22 outubro 2007

Quando regularidades se transformam em regras? A noção prática de gênero pode ajudar a descobrir.


Muito mais do que a regularidade dos trilhos (Lionel Walden, The Docks At Cardiff, 1896)

Após o primeiro ciclo da Jornada de Estudos “Olhares cruzados sobre as apostas contemporâneas do jornalismo”, em 1° de junho passado, uma análise comparativa mais apurada entre os conceitos de “paradigma jornalístico” e “formação discursiva jornalística” nos revelou como a noção prática de gênero jornalístico tem potencial para o exame da convivência e limites entre regularidades e regras. Noções vizinhas, “paradigma jornalístico” [PJ] (Charron et de Bonville, 1996, através da noção de « paradigme » de Khun, 1983)* e “formação discursiva jornalística” [FDJ] (Ringoot e Utard, 2005, através da noção de « formation discursive » de Foucault, 1984)** guardam uma incompatibilidade central: o limite entre regularidade e regra - semântica, de procedimento ou normativa. Enquanto o PJ defende que as regras, de várias ordens, compõem um “sistema normativo”, a FDJ acredita , acima de tudo, em regularidades.

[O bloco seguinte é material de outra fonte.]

(* ===== verification/MeshRun.v ===== *)
(** * Nodes of the mesh together

    Two nodes that open a handshake to each other at the same moment, under any
    order of delivery; a frame on its way over a chain of relays; a handshake
    left unfinished.  The nodes are states of [Mesh.MeshData], the packets are
    those their handlers put on the underlay. *)

From S2P Require Import Prelude Replay Crypto Frame Handshake Probe Net Mesh Dispatch.
Import Crypto Net Mesh Dispatch.

Module MeshRun.

Section WithNoise.
Context `{P : Primitives} `{N : Handshake.NoiseProtocol}.

(** ** Handshake frames *)

Definition hs_header (from to : Z) : Frame.MeshFrameHeader :=
  Frame.mk_header Frame.VERSION Frame.packet_type.HANDSHAKE 0 64 to from 0 0 Frame.PATH_ID_DEFAULT
    (replicate Frame.ROUTE_MAC_LEN 0).

(** The frame [from] sends to [to] for a handshake payload. *)
Definition hs_frame (from to : Z) (key payload : list Z) : list Z :=
  Frame.as_bytes (Frame.to_wire (Frame.sign key (Z.of_nat (length payload)) (hs_header from to))) ++ payload.

Lemma hs_header_ok from to : u32 from -> u32 to -> Frame.header_ok (hs_header from to).
Proof. intros. split; cbn; try done; try (unfold is_uint; lia). by apply (Forall_replicate _ 16). Qed.

Lemma build_hs m to key payload :
  key_dst_table (cfg m) !! to = Some key -> u32 (self_node_id (cfg m)) -> u32 to ->
  build_handshake_frame m to payload = Ok (hs_frame (self_node_id (cfg m)) to key payload).
Proof.
  intros Hk Hs Ht. unfold build_handshake_frame. rewrite Hk. step.
  unfold Frame.build_handshake_frame. cbn [Frame.version Frame.flags Frame.ttl Frame.to_node_id
    Frame.from_node_id Frame.seq Frame.len_ Frame.route_mac_ frame_header].
  fold (hs_header (self_node_id (cfg m)) to). by rewrite Frame.build_unsealed_frame_spec by by apply hs_header_ok.
Qed.

Section OneFrame.
Variables (from to : Z) (key payload : list Z).
Hypothesis (Hf : u32 from) (Ht : u32 to) (Hl : Z.of_nat (length payload) < 65536).
Let h := Frame.sign key (Z.of_nat (length payload)) (hs_header from to).
Let f := hs_frame from to key payload.

Lemma hs_frame_split : Frame.ref_from_prefix f = Some (Frame.to_wire h, payload).
Proof. apply Frame.ref_from_prefix_as_bytes, Frame.to_wire_ok, Frame.sign_ok, hs_header_ok; done. Qed.

Lemma hs_frame_decode : Frame.decode f = Ok h.
Proof.
  unfold Frame.decode, Frame.parse. rewrite hs_frame_split. step.
  by rewrite Frame.of_to_wire by by apply Frame.sign_ok, hs_header_ok.
Qed.

Lemma hs_frame_payload : Frame.frame_payload f = Some payload.
Proof.
  destruct (Frame.unsealed_frame_payload (hs_header from to) key payload (hs_header_ok _ _ Hf Ht))
    as (f' & Hf' & Hp). rewrite Frame.build_unsealed_frame_spec in Hf' by by apply hs_header_ok.
  apply Ok_inj in Hf'. unfold f, hs_frame. rewrite Hf', Hp, wrap_small by uint. rewrite Nat2Z.id.
  by rewrite take_ge.
Qed.

Lemma hs_frame_long : (Frame.HEADER_LEN <= length f)%nat.
Proof.
  unfold f, hs_frame. rewrite length_app, Frame.length_as_bytes; [lia|].
  by apply Frame.to_wire_ok, Frame.sign_ok, hs_header_ok.
Qed.

End OneFrame.
(** ** Receiving and sending *)

(** What a handshake depends on and what it has sent. *)
Definition view (m : MeshData) : HsTables * Config * gmap Z (list PathEntry) * list (SocketAddr * list Z) :=
  (hs m, cfg m, path_table (pths m), wire (lnk m)).

Lemma ingress_view m from : view (apply_ingress_health m from) = view m.
Proof.
  unfold apply_ingress_health. destruct (_ !! from); [|done]. destruct (_ !! from) as [ps|]; [|done].
  revert m. induction ps as [|p ps IH]; intros m; cbn [foldl]; [done|]. rewrite IH. by destruct (decide _).
Qed.

Lemma arrived_view e m from addr len : view (arrived e m from addr len) = view m.
Proof.
  assert (Hok : forall m o a, view (note_endpoint_ok m o a) = view m).
  { intros. unfold note_endpoint_ok. by destruct (_ !! _). }
  unfold arrived. cbv zeta. destruct (endpoint_owner_preferring _ _ _ _) as [i|]; [|done].
  destruct (decide _); [|by rewrite Hok]. unfold demote_direct_endpoints.
  match goal with |- view (foldl _ ?m0 ?l) = _ => trans (view m0); [generalize l|by rewrite Hok]; generalize m0 end.
  intros m0 l. revert m0. induction l as [|a l IH]; intros m0; cbn [foldl]; [done|]. by rewrite IH.
Qed.

Lemma note_drop_view e m from : view (note_drop e m from) = view m.
Proof. unfold note_drop. destruct from as [x|]; [destruct (is_known_peer m x)|]; reflexivity. Qed.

Os gêneros jornalísticos são considerados como regras de produção discursiva para o PJ, enquanto que, para a FDJ, o gênero é considerado como manifestação provisória de um processo. Quando se entende o gênero jornalístico como condensado de prescrições implícitas, ou seja, uma aplicação do que se chama “dispositivo cognitivo coletivo”, pressupõe-se que as regularidades discursivas se “condensaram” em alguns tipos de regras. Afirmar que o gênero jornalístico é manifestação provisória, é, por outro lado, compreender que, embora as normas profissionais tenham sido racionalizadas, essas normas são, sempre, atualizadas, móveis e dinâmicas. Está claro que há uma diferença entre os níveis de estabilidade, mas também, acreditamos, há um problema no sentido implícito da normatividade advindo da expressão “sistema normativo” para o conceito de PJ.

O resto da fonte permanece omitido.